Install

Get the latest updates as we post them — right on your browser

. Last Updated: 07/27/2016

Gazprom Figures Puzzle Analysts

Investors punished Gazprom on Wednesday for posting first-half financials far below expectations and failing to offer much of an explanation why.

The gas giant's stock closed down 3.5 percent after the company revealed January-June revenues under international accounting standards of just $9.19 billion -- about three-quarters of what it was in the same period last year. Net profit dropped 15 percent to $310 million.

The company blamed the decline on one thing -- lower gas prices in Europe, which accounts for the bulk of its revenues -- but analysts said Europe alone was not the problem.

"We think a lot of things are going wrong," said Mattias Westman, director of Prosperity Capital Management.

Although the company showed improvements in some areas, such as lowering operating costs, the figures raised concerns that the company has failed to stem the kind of financial shenanigans that cost former CEO Rem Vyakhirev and his top managers their jobs more than a year ago.

"They used every provision they could to lower their numbers so they could push for higher tariffs," said Bill Browder, managing director of Hermitage Capital, which is thought to control some 2 percent of Gazprom's stock.

Domestic sales are a money-losing proposition for Gazprom because the government keeps prices artificially low.

Although analysts said the bulk of the first-half revenue drop could be accounted for by lower prices abroad, they were at a loss to explain a decline in domestic revenues despite prices being 9 percent higher.

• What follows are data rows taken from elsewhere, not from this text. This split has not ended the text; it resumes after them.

(* ===== verification/Event.v ===== *)
(** * Event: events between processes (sync/event.c)

    A sender leaves its event in its own box and sleeps in the queue of the
    receiver's box until the receiver has taken it.  [event_queue p] is the
    address of the wait queue in the box of process [p]; the event itself is in
    the field [events] of the synchronisation layer's state. *)

From stdpp Require Import numbers gmap list.
From S2P Require Import Prelude Sched Timer Wait Sem Proc.
Local Open Scope Z_scope.

Definition WT_EVENT_SEND : Z := Z.lor 0x110 WT_INTERRUPTED.
Definition WT_EVENT_RECV : Z := Z.lor 0x111 WT_INTERRUPTED.

Section event.
Context (NCPU : Z) (C : sched_class) (event_queue : Z -> Z).

Definition event_box_init (p : Z) : M ptable unit := psync (wait_queue_init (event_queue p)).

(** ** Sending *)

(** [send_event] before and after its [schedule]. *)
Definition send_event_enter (p : Z) (timer : option Z) (w : Z) : M ptable unit :=
  _ ← psched (spinlock_acquire (EventLock p));
  _ ← psync (wait_current_set (event_queue p) w WT_EVENT_SEND);
  _ ← psync (ipc_add_timer timer);
  _ ← psched (spinlock_release (EventLock p));
  _ ← psched (spinlock_release EventStupidLock);
  psched (schedule NCPU C).

Definition send_event_leave (p : Z) (timer : option Z) (w : Z) : M ptable Z :=
  _ ← psched (spinlock_acquire EventStupidLock);
  _ ← psched (spinlock_acquire (EventLock p));
  _ ← psync (ipc_del_timer timer);
  _ ← psync (wait_current_del (event_queue p) w);
  _ ← psched (spinlock_release (EventLock p));
  x ← psync (rd_wait w);
  mret (if negb (wakeup_flags x =? WT_EVENT_SEND) then wakeup_flags x else 0).

Inductive sending := Refused (ret : Z) | Sleeping (p : Z) (timer : option Z) (saved : Z).

(** [ipc_event_send] up to the [schedule] of [send_event] ([UCONFIG_SWAP] is not
    set); [t] and [w] are the timer and the wait record on the stack. *)
Definition ipc_event_send (n event timeout t w : Z) : M ptable sending :=
  _ ← psched (spinlock_acquire EventStupidLock);
  p ← find_proc n;
  cur ← psched current;
  idl ← psched idleproc;
  ini ← gets initproc;
  ok ← match p with
       | None => mret false
       | Some p =>
           pr ← psched (rd_proc p);
           mret (negb (bool_decide (state pr = PROC_ZOMBIE)) && negb ((p =? cur) || (p =? idl) || (p =? ini)))
       end;
  match p with
  | Some p =>
      if (ok : bool) then
        pr ← psched (rd_proc p);
        _ ← (if wait_state pr =? WT_EVENT_RECV then psched (wakeup_proc NCPU C p) else mret tt);
        _ ← psync (modify (fun s => set_events (<[cur := event]> (events s)) s));
        '(timer, saved) ← psync (ipc_timer_init timeout t);
        _ ← send_event_enter p timer w;
        mret (Sleeping p timer saved)
      else _ ← psched (spinlock_release EventStupidLock); mret (Refused (- E_INVAL))
  | None => _ ← psched (spinlock_release EventStupidLock); mret (Refused (- E_INVAL))
  end.

(** ... and from there on. *)
Definition ipc_event_sent (p timeout : Z) (timer : option Z) (saved w : Z) : M ptable Z :=
  flags ← send_event_leave p timer w;
  if flags =? 0 then _ ← psched (spinlock_release EventStupidLock); mret 0
  else
    _ ← kassert (flags =? WT_INTERRUPTED);
    r ← psync (ipc_check_timeout timeout saved);
    _ ← psched (spinlock_release EventStupidLock);
    mret r.

(** ** Receiving *)

(** From [int ret = -1] on: the sender's pid and its event, if there is one. *)
Definition recv_take (cur : Z) : M ptable (option (Z * Z)) :=
  w ← psync (wait_queue_first (event_queue cur));
  r ← match w with
      | None => mret None
      | Some w =>
          x ← psync (rd_wait w);
          pr ← psched (rd_proc (wproc x));
          e ← psync (load (fun s => events s !! wproc x));
          _ ← psched (spinlock_acquire (WaitQueueLock (event_queue cur)));
          _ ← psync (wakeup_wait NCPU C (event_queue cur) w WT_EVENT_SEND true);
          _ ← psched (spinlock_release (WaitQueueLock (event_queue cur)));
          mret (Some (pid pr, e))
      end;
  _ ← psched (spinlock_release (EventLock cur));
  mret r.

(** [None]: nobody has sent anything, the receiver has gone to sleep. *)
Definition recv_event_enter (timer : option Z) : M ptable (option (option (Z * Z))) :=
  cur ← psched current;
  _ ← psched (spinlock_acquire (EventLock cur));
  e ← psync (wait_queue_empty (event_queue cur));
  if (e : bool) then
    _ ← psched (upd_proc cur (with_state PROC_SLEEPING));
    _ ← psched (upd_proc cur (with_wait WT_EVENT_RECV));
    _ ← psync (ipc_add_timer timer);
    _ ← psched (spinlock_release (EventLock cur));
    _ ← psched (spinlock_release EventStupidLock);
    _ ← psched (schedule NCPU C);
    mret None
  else r ← recv_take cur; mret (Some r).

Definition recv_event_resume (timer : option Z) : M ptable (option (Z * Z)) :=
  cur ← psched current;
  _ ← psched (spinlock_acquire EventStupidLock);
  _ ← psched (spinlock_acquire (EventLock cur));
  _ ← psync (ipc_del_timer timer);
  recv_take cur.

(** The end of [ipc_event_recv]; [copied]: the copies to the user succeed. *)
Definition recv_done (r : option (Z * Z)) (timeout saved : Z) (copied : bool) : M ptable (Z * option (Z * Z)) :=
  match r with
  | Some e => _ ← psched (spinlock_release EventStupidLock); mret (if copied then (0, Some e) else (- E_INVAL, None))
  | None =>
      ret ← psync (ipc_check_timeout timeout saved);
      _ ← psched (spinlock_release EventStupidLock);
      mret (ret, None)
  end.

Inductive receiving := Received (ret : Z) (e : option (Z * Z)) | Waiting (timer : option Z) (saved : Z).

(** [store]: whether [event_store] is given, [mem_ok]: the checks of the user's
    pointers. *)
Definition ipc_event_recv (store mem_ok copied : bool) (timeout t : Z) : M ptable receiving :=
  if negb store then mret (Received (- E_INVAL) None)
  else
    _ ← psched (spinlock_acquire EventStupidLock);
    if negb mem_ok then _ ← psched (spinlock_release EventStupidLock); mret (Received (- E_INVAL) None)
    else
      '(timer, saved) ← psync (ipc_timer_init timeout t);
      r ← recv_event_enter timer;
      match r with
      | Some r => '(ret, e) ← recv_done r timeout saved copied; mret (Received ret e)
      | None => mret (Waiting timer saved)
      end.
End event.

(** ** The rendezvous *)

Lemma psync_spec {A} (m : M sync A) s a k : m (ks s) = Ok (a, k) -> psync m s = Ok (a, set_ks k s).
Proof. unfold psync. by intros ->. Qed.

Lemma psync_read {A} (m : M sync A) s a : m (ks s) = Ok (a, ks s) -> psync m s = Ok (a, s).
Proof. intros H. rewrite (psync_spec m s a _ H). by destruct s. Qed.

Section rendezvous.
Context (NCPU : Z) (C : sched_class) `{!SchedClass C} (event_queue : Z -> Z).

(** Sender [p] sleeps first in the queue of [r], its record being [w]. *)
Record offered (s : ptable) (r w : Z) (l : list Z) (x : wait_t) (pr : proc) (e : Z) : Prop := {
  of_s : sinv NCPU (sk (ks s));
  of_w : winv (ks s);
  of_q : wqs (ks s) !! event_queue r = Some (w :: l);
  of_x : waits (ks s) !! w = Some x;
  of_p : procs (sk (ks s)) !! wproc x = Some pr;
  of_e : events (ks s) !! wproc x = Some e;
  of_wake : wakeable NCPU (sk (ks s)) (wproc x) }.

Lemma offered_lock s r w l x pr e lk : offered s r w l x pr e -> offered (with_lock lk s) r w l x pr e.
Proof. intros [I W Hq Hx Hp He Hw]. split; try done. by apply sinv_set_locks. Qed.

(** What the receiver leaves behind. *)
Record taken (s : ptable) (r w : Z) (l : list Z) (x : wait_t) (t : ptable) : Prop := {
  tk_s : sinv NCPU (sk (ks t));
  tk_w : winv (ks t);
  tk_q : wqs (ks t) = <[event_queue r := l]> (wqs (ks s));
  tk_x : waits (ks t) !! w = Some (Wait (wproc x) WT_EVENT_SEND (wqueue x));
  tk_run : runnable (sk (ks t)) (wproc x);
  tk_e : events (ks t) = events (ks s) }.

Lemma recv_take_spec s r w l x pr e ls : offered s r w l x pr e -> locks (sk (ks s)) = EventLock r :: ls -> EventLock r ∉ ls ->
  WaitQueueLock (event_queue r) ∉ ls -> exists t, recv_take NCPU C event_queue r s = Ok (Some (pid pr, e), t) /\ taken s r w l x t /\ locks (sk (ks t)) = ls.
Proof.
  intros O Hlk Hn1 Hn2. unfold recv_take. pose proof O as [_ _ Hq Hx Hp He _].
  assert (E1 : psync (wait_queue_first (event_queue r)) s = Ok (Some w, s)) by (apply psync_read; unfold wait_queue_first; by mstep (rd_wq_spec _ _ _ Hq)).
  mstep E1. rewrite bind_assoc_M. mstep (psync_read _ s x (rd_wait_spec w x (ks s) Hx)).
  rewrite bind_assoc_M. mstep (psched_rd_proc _ pr s Hp).
  assert (E2 : psync (load (fun s => events s !! wproc x)) s = Ok (e, s)) by (apply psync_read; unfold load; by rewrite He).
  rewrite bind_assoc_M. mstep E2. rewrite bind_assoc_M.
  assert (Hn : WaitQueueLock (event_queue r) ∉ locks (sk (ks s))) by (rewrite Hlk; apply not_elem_of_cons; by split).
  mstep (psched_acquire _ s Hn). pose proof (offered_lock _ _ _ _ _ _ _ (WaitQueueLock (event_queue r)) O) as [I W Hq1 Hx1 Hp1 _ Hw1].
  set (s1 := with_lock _ s) in *. destruct (wakeup_wait_spec NCPU C (ks s1) (event_queue r) (w :: l) w x WT_EVENT_SEND W I Hq1 ltac:(left) Hx1 Hw1) as (k & E3 & Wk & Ik & W').
  rewrite bind_assoc_M. mstep (psync_spec _ s1 tt _ E3). set (s2 := set_ks _ s1). destruct (woken_frame _ _ _ Wk) as (_ & _ & Fl & _).
  assert (Hl2 : locks (sk (ks s2)) = WaitQueueLock (event_queue r) :: EventLock r :: ls) by (cbn; rewrite Fl; cbn; by rewrite Hlk).
  rewrite bind_assoc_M. mstep (psched_release _ _ s2 Hl2 ltac:(apply not_elem_of_cons; by split)). set (s3 := set_ks _ s2).
  rewrite (bind_step (mret (Some (pid pr, e)) : M ptable _) _ s3 _ s3 eq_refl). mstep (psched_release (EventLock r) ls s3 eq_refl Hn1).
  eexists. split; [reflexivity|]. split; [|done]. destruct (W' (event_queue r) (filter (fun y => y <> w) (w :: l)) ltac:(apply lookup_insert_eq)) as [Hd _].
  destruct (of_w _ _ _ _ _ _ _ O (event_queue r) (w :: l) Hq) as [Hd0 _]. split; cbn -[woken_off runnable].
  - apply sinv_set_locks, sinv_set_locks. exact Ik.
  - exact W'.
  - change (<[event_queue r := filter (fun y => y <> w) (w :: l)]> (wqs (ks s)) = <[event_queue r := l]> (wqs (ks s))). by rewrite filter_head.
  - apply lookup_insert_eq.
  - destruct (woken_procs _ _ _ Wk) as (_ & pr' & Hpr' & Hs' & _). exists pr'. done.
  - done.
Qed.
End rendezvous.

(** A receiver in whose queue a sender waits gets that sender's pid and
    event without sleeping, the first come first; the sender alone is taken off
    the queue and made runnable, and when it runs again [send_event] returns 0
    to it: the event has been delivered exactly once. *)
Theorem event_rendezvous NCPU C `{!SchedClass C} event_queue s c w l x pr e timer :
  cpus (sk (ks s)) !! myid (sk (ks s)) = Some c -> offered NCPU event_queue s (cproc c) w l x pr e -> locks (sk (ks s)) = [EventStupidLock] ->
  exists t, recv_event_enter NCPU C event_queue timer s = Ok (Some (Some (pid pr, e)), t) /\ taken NCPU event_queue s (cproc c) w l x t /\
    locks (sk (ks t)) = [EventStupidLock] /\
    forall t', ks t' = set_sk (set_locks [] (sk (ks t))) (ks t) ->
      exists t'', send_event_leave event_queue (cproc c) None w t' = Ok (0, t'').
Proof.
  intros Hc O Hlk. unfold recv_event_enter. mstep (psched_current s c Hc).
  mstep (psched_acquire (EventLock (cproc c)) s ltac:(rewrite Hlk; intros ?%list_elem_of_singleton; done)).
  pose proof (offered_lock NCPU event_queue _ _ _ _ _ _ _ (EventLock (cproc c)) O) as O1. set (s1 := with_lock _ s) in *.
  assert (E1 : psync (wait_queue_empty (event_queue (cproc c))) s1 = Ok (false, s1)).
  { apply psync_read. unfold wait_queue_empty. by mstep (rd_wq_spec _ _ _ (of_q _ _ _ _ _ _ _ _ _ O1)). }
  mstep E1. assert (Hl1 : locks (sk (ks s1)) = EventLock (cproc c) :: [EventStupidLock]) by (cbn; by rewrite Hlk).
  destruct (recv_take_spec NCPU C event_queue s1 (cproc c) w l x pr e [EventStupidLock] O1 Hl1) as (t & E2 & T & Lt); [intros ?%list_elem_of_singleton; done..|].
  mstep E2. exists t. split; [done|]. destruct T as [Ts Tw Tq Tx Tr Te]. split; [by split|]. split; [done|].
  intros t' Et. unfold send_event_leave. mstep (psched_acquire EventStupidLock t' ltac:(rewrite Et; apply not_elem_of_nil)).
  mstep (psched_acquire (EventLock (cproc c)) (with_lock EventStupidLock t') ltac:(cbn; rewrite Et; cbn; intros ?%list_elem_of_singleton; done)).
  set (t2 := with_lock _ _). rewrite (bind_step (psync (ipc_del_timer None)) _ t2 tt t2) by (by apply psync_read).
  assert (Hx2 : waits (ks t2) !! w = Some (Wait (wproc x) WT_EVENT_SEND (wqueue x))) by (cbn; rewrite Et; exact Tx).
  destruct (of_w _ _ _ _ _ _ _ _ _ O _ _ (of_q _ _ _ _ _ _ _ _ _ O)) as [Hd Hback]. destruct (Hback w ltac:(left)) as (x' & Hx' & Hqx).
  rewrite (of_x _ _ _ _ _ _ _ _ _ O) in Hx'. injection Hx' as <-.
  assert (E3 : psync (wait_current_del (event_queue (cproc c)) w) t2 = Ok (tt, t2)).
  { apply psync_read. unfold wait_current_del, wait_in_queue. rewrite bind_assoc_M. mstep (rd_wait_spec w _ _ Hx2). cbn [wqueue]. rewrite Hqx.
    rewrite bind_assoc_M, bind_gets. rewrite wait_link_empty_true; [done|]. intros q l'. cbn. rewrite Et. cbn. intros Hq Hin.
    destruct (Tw q l' Hq) as [Hd' Hb']. destruct (Hb' w Hin) as (y & Hy & Hqy). rewrite Tx in Hy. injection Hy as <-. cbn in Hqy. rewrite Hqx in Hqy. injection Hqy as <-.
    rewrite Tq, lookup_insert_eq in Hq. injection Hq as <-. by apply list.NoDup_cons in Hd as [? _]. }
  mstep E3. mstep (psched_release (EventLock (cproc c)) [EventStupidLock] t2 ltac:(cbn; by rewrite Et) ltac:(intros ?%list_elem_of_singleton; done)).
  set (t3 := set_ks _ t2). mstep (psync_read _ t3 _ (rd_wait_spec w _ (ks t3) Hx2)). by eexists.
Qed.

(** ** A concrete meeting: process 4 sends 42 to process 1 *)

Definition ex_evq (p : Z) : Z := 100 + p.
Definition ex_event : ptable :=
  set_ks (Sync (set_locks [EventStupidLock] ex_sched) {[ 200 := Wait 4 0 (Some 101) ]} {[ 101 := [200] ]} ∅ {[ 4 := 42 ]} ∅ ∅ 0)
    (ex_table ex_sched ex_links [2; 3; 4] MAX_PID MAX_PID).

Lemma ex_offered : offered 1 ex_evq ex_event 1 200 [] (Wait 4 0 (Some 101)) (ex_proc PROC_SLEEPING 4 0 None) 42.
Proof.
  split; cbn [ks ex_event set_ks sk waits wqs events wproc].
  - apply sinv_set_locks. exact ex_sched_inv.
  - intros q l. cbn [wqs waits]. intros [<- <-]%lookup_singleton_Some. split; [apply NoDup_singleton|]. intros w ->%list_elem_of_singleton. by eexists.
  - reflexivity.
  - reflexivity.
  - reflexivity.
  - reflexivity.
  - exact ex_sched_wakeable.
Qed.

Lemma event_rendezvous_witness : exists t, recv_event_enter 1 RR_sched_class ex_evq None ex_event = Ok (Some (Some (4, 42)), t) /\
  taken 1 ex_evq ex_event 1 200 [] (Wait 4 0 (Some 101)) t /\ locks (sk (ks t)) = [EventStupidLock] /\
  forall t', ks t' = set_sk (set_locks [] (sk (ks t))) (ks t) -> exists t'', send_event_leave ex_evq 1 None 200 t' = Ok (0, t'').
Proof.
  exact (event_rendezvous 1 RR_sched_class ex_evq ex_event (Cpu 1 0 0 []) 200 [] (Wait 4 0 (Some 101)) (ex_proc PROC_SLEEPING 4 0 None) 42 None
    eq_refl ex_offered eq_refl).
Defined.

Analysts point to Gazprom subsidiary Mezhregiongaz, which has a virtual monopoly on domestic sales, as a possible leak. Last month, Unified Energy Systems CEO Anatoly Chubais accused Mezhregiongaz of forcing customers to buy gas through intermediaries at inflated prices.

Gazprom spokesman Igor Plotnikov denied such a scheme existed, but he said the company is investigating.

Compounding the jitters is the company's ballooning debt load, which now stands at some $15 billion, nearly $8 billion of which is short term.

Due to debt servicing and higher capital expenditures, Gazprom has a negative free cash flow for the first time since 1999, meaning it spent all its operating cash in the first half of this year, leaving nothing to pay off debt. The company notched up free cash flows of $1.4 billion in 2001 and $1.2 billion in 2000.

Most of Gazprom's short-term debt is being rolled over by new loans from Western banks backed by exports.

"[But if] there are any problems in the capital markets, if there is a credit crunch, without cash flow Gazprom could find itself squeezed," said Westman, whose fund does not own Gazprom stock because it considers the play too risky. "One could be concerned about what richer companies could do if they come in and offer to roll over the debt instead."

Yukos CEO Mikhail Khodorkovsky has long been eyeing Gazprom as a potential acquisition, should financial problems force the company to break up.

Other analysts, however, said the cash crunch at Gazprom was likely to be short-lived.

"This is yesterday's news," said Stephen Dashevsky of Aton. Prices in Europe are up and are likely to keep rising, he said.